Master Copy Remix
OVERVIEW & PURPOSE
Learning to paint is difficult… very difficult. Just like most other traditions, it is very helpful to know who did it before you were around, and what they learned while doing it. This can help us from having to reinvent the wheel so to speak. Consider the remix in music, this is considered one of the highest forms of respect a musician can pay to another musician, to rework their song in their own unique way. In this project, you will be asked to abstract/deconstruct a painting by a modern master.
Stages of Abstraction
Non-objective fragmentation: Simplifying shapes and color information, still refers to reality and may maintain 3 dimensional form.
De-construction: Breaking down shapes into separate pieces, simplification of forms, beginning to have less depth.

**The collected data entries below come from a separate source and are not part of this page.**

(** One attempt of the validator does not sleep. *)
Lemma validate_tron_address_body_slept (address : string) (w w' : World) (o : Outcome bool) :
  tron_service.validate_tron_address_body env address w = (o, w') -> slept w' = slept w.
Proof.
  rewrite validate_tron_address_body_eq.
  destruct (get_account env (tick w) address) as [[]|[]]; intros [= <- <-]; reflexivity.
Qed.

Lemma validate_tron_address_slept (address : string) (w w' : World) (o : Outcome bool) :
  tron_service.validate_tron_address env address w = (o, w') ->
  slept w <= slept w' <= slept w + 3.
Proof.
  rewrite validate_tron_address_decorated, decorated_unfold.
  destruct (tron_service.validate_tron_address_body env address w) as [o1 w1] eqn:E1.
  apply validate_tron_address_body_slept in E1.
  destruct (final o1); [intros [= <- <-]; lia|].
  destruct (tron_service.validate_tron_address_body env address (pause _ 1 w1))
    as [o2 w2] eqn:E2.
  apply validate_tron_address_body_slept in E2. rewrite slept_pause in E2.
  change (tenacity.wait_exponential 1 1 10 1) with 1 in E2.
  destruct (final o2); [intros [= <- <-]; lia|].
  destruct (tron_service.validate_tron_address_body env address (pause _ 2 w2))
    as [o3 w3] eqn:E3.
  apply validate_tron_address_body_slept in E3. rewrite slept_pause in E3.
  change (tenacity.wait_exponential 1 1 10 2) with 2 in E3.
  intros [= <- <-]. lia.
Qed.

(** One attempt of [get_address_info] sleeps only inside its validation. *)
Lemma get_address_info_body_slept (address : string) (w w' : World) (o : Outcome Info) :
  tron_service.get_address_info_body env address w = (o, w') ->
  slept w <= slept w' <= slept w + 3.
Proof.
  rewrite get_address_info_body_eq.
  destruct (tron_service.validate_tron_address env address w) as [r w1] eqn:V.
  apply validate_tron_address_slept in V.
  destruct r as [[]|e]; [| intros [= <- <-]; exact V ..].
  cbv zeta.
  destruct (get_account_resource env (tick w1) address) as [resource|e];
    [destruct (get_account_balance env (S (tick w1)) address) as [bal|e]|];
    intros [= <- <-]; exact V.
Qed.

Lemma get_address_info_slept (address : string) (w w' : World) (o : Outcome Info) :
  tron_service.get_address_info env address w = (o, w') ->
  slept w <= slept w' <= slept w + 12.
Proof.
  rewrite get_address_info_decorated, decorated_unfold.
  destruct (tron_service.get_address_info_body env address w) as [o1 w1] eqn:E1.
  apply get_address_info_body_slept in E1.
  destruct (final o1); [intros [= <- <-]; lia|].
  destruct (tron_service.get_address_info_body env address (pause _ 1 w1))
    as [o2 w2] eqn:E2.
  apply get_address_info_body_slept in E2. rewrite slept_pause in E2.
  change (tenacity.wait_exponential 1 1 10 1) with 1 in E2.
  destruct (final o2); [intros [= <- <-]; lia|].
  destruct (tron_service.get_address_info_body env address (pause _ 2 w2))
    as [o3 w3] eqn:E3.
  apply get_address_info_body_slept in E3. rewrite slept_pause in E3.
  change (tenacity.wait_exponential 1 1 10 2) with 2 in E3.
  intros [= <- <-]. lia.
Qed.

Lemma lookup_info_slept (address : string) (w w' : World) (o : Outcome Info) :
  main.lookup_info env address w = (o, w') ->
  slept w <= slept w' <= slept w + 12.
Proof.
  rewrite lookup_info_eq.
  destruct (cachetools.contains (cache_state w) (clock w) address).
  - cbv zeta. destruct (cachetools.getitem (cache_state w) (clock w) address).
    intros [= <- <-]. unfold slept. cbn. lia.
  - destruct (tron_service.get_address_info env address w) as [[info|e] w1] eqn:G;
      apply get_address_info_slept in G.
    + destruct (cachetools.setitem (cache_state w1) (clock w1) address info) as [[[]|e] c];
        intros [= <- <-]; unfold slept in *; cbn; lia.
    + intros [= <- <-]. exact G.
Qed.

Lemma finish_slept (address : string) (info : Info) (w : World) :
  slept (snd (finish env address info w)) = slept w.
Proof.
  unfold finish. rewrite commit_eq.
  destruct (commit_fault env info (tick w)) as [e|].
  { destruct (except_eq address e (called env DbCommit w)) as (d & m & -> & _). reflexivity. }
  rewrite refresh_eq. cbn [tick committed].
  destruct (db_fault env (S (tick w))) as [e|].
  - destruct (except_eq address e (called env DbRefresh (committed env address info w)))
      as (d & m & -> & _).
    reflexivity.
  - reflexivity.
Qed.

End Backoff.

(** The time lost to backoff is bounded: a call of the validator sleeps at
    most 3 seconds in all, a call of [get_address_info], whose attempts
    each validate again, at most 12, and so a lookup at most 15. *)
Theorem backoff_is_bounded (env : Env) (request : main.AddressRequest) (w : World) :
  slept w
  <= slept (snd (tron_service.validate_tron_address env (main.address request) w))
  <= slept w + 3
  /\ slept w
     <= slept (snd (tron_service.get_address_info env (main.address request) w))
     <= slept w + 12
  /\ slept w
     <= slept (snd (main.get_address_info_endpoint env request w))
     <= slept w + 15.
Proof.
  assert (slept w
          <= slept (snd (tron_service.validate_tron_address env (main.address request) w))
          <= slept w + 3) as Hv.
  { destruct (tron_service.validate_tron_address env (main.address request) w)
      as [o w'] eqn:V.
    apply validate_tron_address_slept in V. exact V. }
  split; [exact Hv|]. split.
  { destruct (tron_service.get_address_info env (main.address request) w)
      as [o w'] eqn:G.
    apply get_address_info_slept in G. exact G. }
  rewrite get_address_info_endpoint_finish.
  destruct (tron_service.validate_tron_address env (main.address request) w)
    as [v w1]. cbn [snd] in Hv.
  destruct v as [[]|e]; [|cbn; lia..].
  destruct (main.lookup_info env (main.address request) w1) as [o w2] eqn:L.
  apply lookup_info_slept in L.
  destruct o as [info|e].
  - rewrite finish_slept. lia.
  - destruct (except_eq (main.address request) e w2) as (d & m & -> & _).
    cbn [snd]. change (slept (logged ERROR m w2)) with (slept w2). lia.
Qed.

Lemma reads_in_order_trans (w1 w2 w3 : World) :
  reads_in_order w1 w2 -> reads_in_order w2 w3 -> reads_in_order w1 w3.
Proof. intros [] []. split; lia. Qed.

Lemma reads_in_order_pause (name : string) (n : nat) (w : World) :
  reads_in_order w (pause name n w).
Proof.
  split; unfold account_calls, resource_calls, balance_calls; cbn; lia.
Qed.

Section ReadOrder.
Variable env : Env.

Lemma get_address_info_body_reads (address : string) (w w' : World) (o : Outcome Info) :
  tron_service.get_address_info_body env address w = (o, w') -> reads_in_order w w'.
Proof.
  rewrite get_address_info_body_eq.
  destruct (tron_service.validate_tron_address env address w) as [r w1] eqn:V.
  apply validate_tron_address_frame in V. destruct V.
  destruct r as [[]|e]; [| intros [= <- <-]; split; lia ..].
  cbv zeta.
  destruct (get_account_resource env (tick w1) address) as [resource|e];
    [destruct (get_account_balance env (S (tick w1)) address) as [bal|e]|];
    intros [= <- <-]; split;
    unfold account_calls, resource_calls, balance_calls in *; cbn; lia.
Qed.

End ReadOrder.

(** An exception of the validation inside [get_address_info], be it the
    [RetryError] of its exhausted retries or an error of the ledger, ends
    the call at once in the world the validation left: the outer decorator
    does not retry it, nothing is read and nothing is slept. *)
Theorem validation_failure_ends_the_fetch
    (env : Env) (address : string) (w w1 : World) (e : Exc) :
  tron_service.validate_tron_address env address w = (Raise e, w1) ->
  tron_service.get_address_info env address w = (Raise e, w1).
Proof.
  intros V.
  assert (tenacity.retry_if_exception_type e = false) as R.
  { rewrite validate_tron_address_decorated in V.
    apply decorated_never_network in V. exact V. }
  rewrite get_address_info_decorated. apply decorated_first.
  - rewrite get_address_info_body_eq, V. reflexivity.
  - cbn. rewrite R. reflexivity.
Qed.

Lemma validation_failure_ends_the_fetch_witness :
  tron_service.get_address_info scenario.unreachable scenario.address scenario.start
  = (Raise (RetryError scenario.network_error),
     snd (tron_service.validate_tron_address
            scenario.unreachable scenario.address scenario.start)).
Proof.
  apply (validation_failure_ends_the_fetch scenario.unreachable scenario.address
           scenario.start). reflexivity.
Defined.

(** Within a call of [get_address_info], over all its attempts, the
    balance is read no more often than the resource, and the resource no
    more often than the account is looked up: no read without a validation
    before it, no balance read without a resource read before it. *)
Theorem reads_follow_validation (env : Env) (address : string) (w : World) :
  reads_in_order w (snd (tron_service.get_address_info env address w)).
Proof.
  rewrite get_address_info_decorated, decorated_unfold.
  destruct (tron_service.get_address_info_body env address w) as [o1 w1] eqn:E1.
  apply get_address_info_body_reads in E1.
  destruct (final o1); [exact E1|].
  destruct (tron_service.get_address_info_body env address (pause _ 1 w1))
    as [o2 w2] eqn:E2.
  apply get_address_info_body_reads in E2.
  pose proof (reads_in_order_trans _ _ _
                (reads_in_order_trans _ _ _ E1 (reads_in_order_pause _ 1 w1)) E2) as F2.
  destruct (final o2); [exact F2|].
  destruct (tron_service.get_address_info_body env address (pause _ 2 w2))
    as [o3 w3] eqn:E3.
  apply get_address_info_body_reads in E3.
  exact (reads_in_order_trans _ _ _
           (reads_in_order_trans _ _ _ F2 (reads_in_order_pause _ 2 w2)) E3).
Qed.

(** * Further properties of [main.py]: the history endpoint *)


Section Pages.
Implicit Types (l : list models.TronAddressInfo).

(** What is on the page that starts after [a] rows is among the first
    [a + p] rows and behind the first [a]. *)
Lemma page_elem_lookup l (a p : nat) (x : models.TronAddressInfo) :
  x ∈ take p (drop a l) <-> exists i, (i < p)%nat /\ l !! (a + i)%nat = Some x.
Proof.
  rewrite list_elem_of_lookup. split.
  - intros [i Hi]. apply lookup_take_Some in Hi as [Hi Hlt].
    rewrite lookup_drop in Hi. eauto.
  - intros (i & Hlt & Hi). exists i. apply lookup_take_Some. split; [|exact Hlt].
    rewrite lookup_drop. exact Hi.
Qed.

Lemma StronglySorted_lookup (R : relation models.TronAddressInfo) l (i j : nat) x y :
  StronglySorted R l -> (i < j)%nat -> l !! i = Some x -> l !! j = Some y -> R x y.
Proof.
  intros Hs Hij Hx Hy.
  rewrite <- (take_drop j l) in Hs.
  apply (StronglySorted_app_1_elem_of R _ _ x y Hs).
  - apply list_elem_of_lookup. exists i. apply lookup_take_Some. auto.
  - apply list_elem_of_lookup. exists 0%nat. rewrite lookup_drop.
    rewrite Nat.add_0_r. exact Hy.
Qed.

End Pages.

(** The answer to a valid request when the database answers, written out. *)
Lemma get_recent_requests_ok (env : Env) (k p : Z) (w : World) :
  1 <= k -> 1 <= p <= 100 -> (k - 1) * p < 2 ^ 63 ->
  db_fault env (tick w) = None -> db_fault env (S (tick w)) = None ->
  fst (main.get_recent_requests env (Some k) (Some p) w)
  = Return {| main.total := Z.of_nat (length (store w));
              main.page := k;
              main.page_size := p;
              main.data :=
                take (Z.to_nat p)
                  (drop (Z.to_nat ((k - 1) * p))
                     (database.order_by_timestamp_desc (store w))) |}.
Proof.
  intros Hk Hp Ho F1 F2.
  destruct (get_recent_requests_body_ok env k p w F1 F2) as (w' & E & _).
  { apply fits_spec. nia. }
  { apply fits_spec. lia. }
  unfold main.get_recent_requests, main.resolve, main.within. cbn.
  destruct (Z.leb_spec 1 k); [|lia]. destruct (Z.leb_spec 1 p); [|lia].
  destruct (Z.leb_spec p 100); [|lia]. cbn. rewrite E. cbn.
  unfold database.limit, database.offset.
  destruct (Z.ltb_spec p 0); [lia|reflexivity].
Qed.

(** A page that was returned is the page of the ordered table. *)
Lemma get_recent_requests_return (env : Env) (k p : Z) (w : World)
    (response : main.RecentRequests) :
  1 <= p ->
  fst (main.get_recent_requests env (Some k) (Some p) w) = Return response ->
  response = {| main.total := Z.of_nat (length (store w));
                main.page := k;
                main.page_size := p;
                main.data :=
                  take (Z.to_nat p)
                    (drop (Z.to_nat ((k - 1) * p))
                       (database.order_by_timestamp_desc (store w))) |}.
Proof.
  intros Hp. unfold main.get_recent_requests, main.resolve.
  destruct (main.within main.page_query k); [|discriminate].
  destruct (main.within main.page_size_query p); [|discriminate].
  rewrite get_recent_requests_body_eq.
  destruct (db_fault env (tick w)); [discriminate|].
  destruct (db_fault env (S (tick w))); [discriminate|].
  destruct (database.fits ((k - 1) * p) && database.fits p); [|discriminate].
  intros [= <-]. unfold database.limit, database.offset.
  destruct (Z.ltb_spec p 0); [lia|reflexivity].
Qed.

2D: (flat. height & length only, no depth of field. May still loosely refer to recognizable images)
4. Non-figurative: (not realistic at all…shapes, color and line)
Create an accurate translation of a master painting using a grid, projection or windshield wiper looking methods.
Identify and practice a common color palette or the arbitrary color challenge.
Develop/cultivate craftsmanship and the artistic studio habits of mind.
Variety of drawing materials
Canvas bars, canvas, staples
Select a master-copy to work from. SELECT FROM WORKS HERE
Begin developing sketches from your master painting. Experiment with a variety of stages along the abstraction spectrum. Minimum 5 sketches. 1 Study.
Identify which method of transfer you will use and transfer image. (Grid vs. Windshield Wiper looking)
Identify you palette (3-5 colors plus tints, tones and shades) and take some time to consider what colors will go where. Do not move on until you know what color every part of your drawing will be, a color study be completed in colored pencil beforehand.
Palette Options: Monochromatic/achromatic, Complementary, Split Complementary, Warm/Cool Dominant, Triadic, Arbitrary Color, Inverse/Opposite Colors.
Build, Gesso Canvas. Begin transferring images that you developed in thumbnail sketches and studies. Do not begin this step until you have thoroughly completed steps 1-5.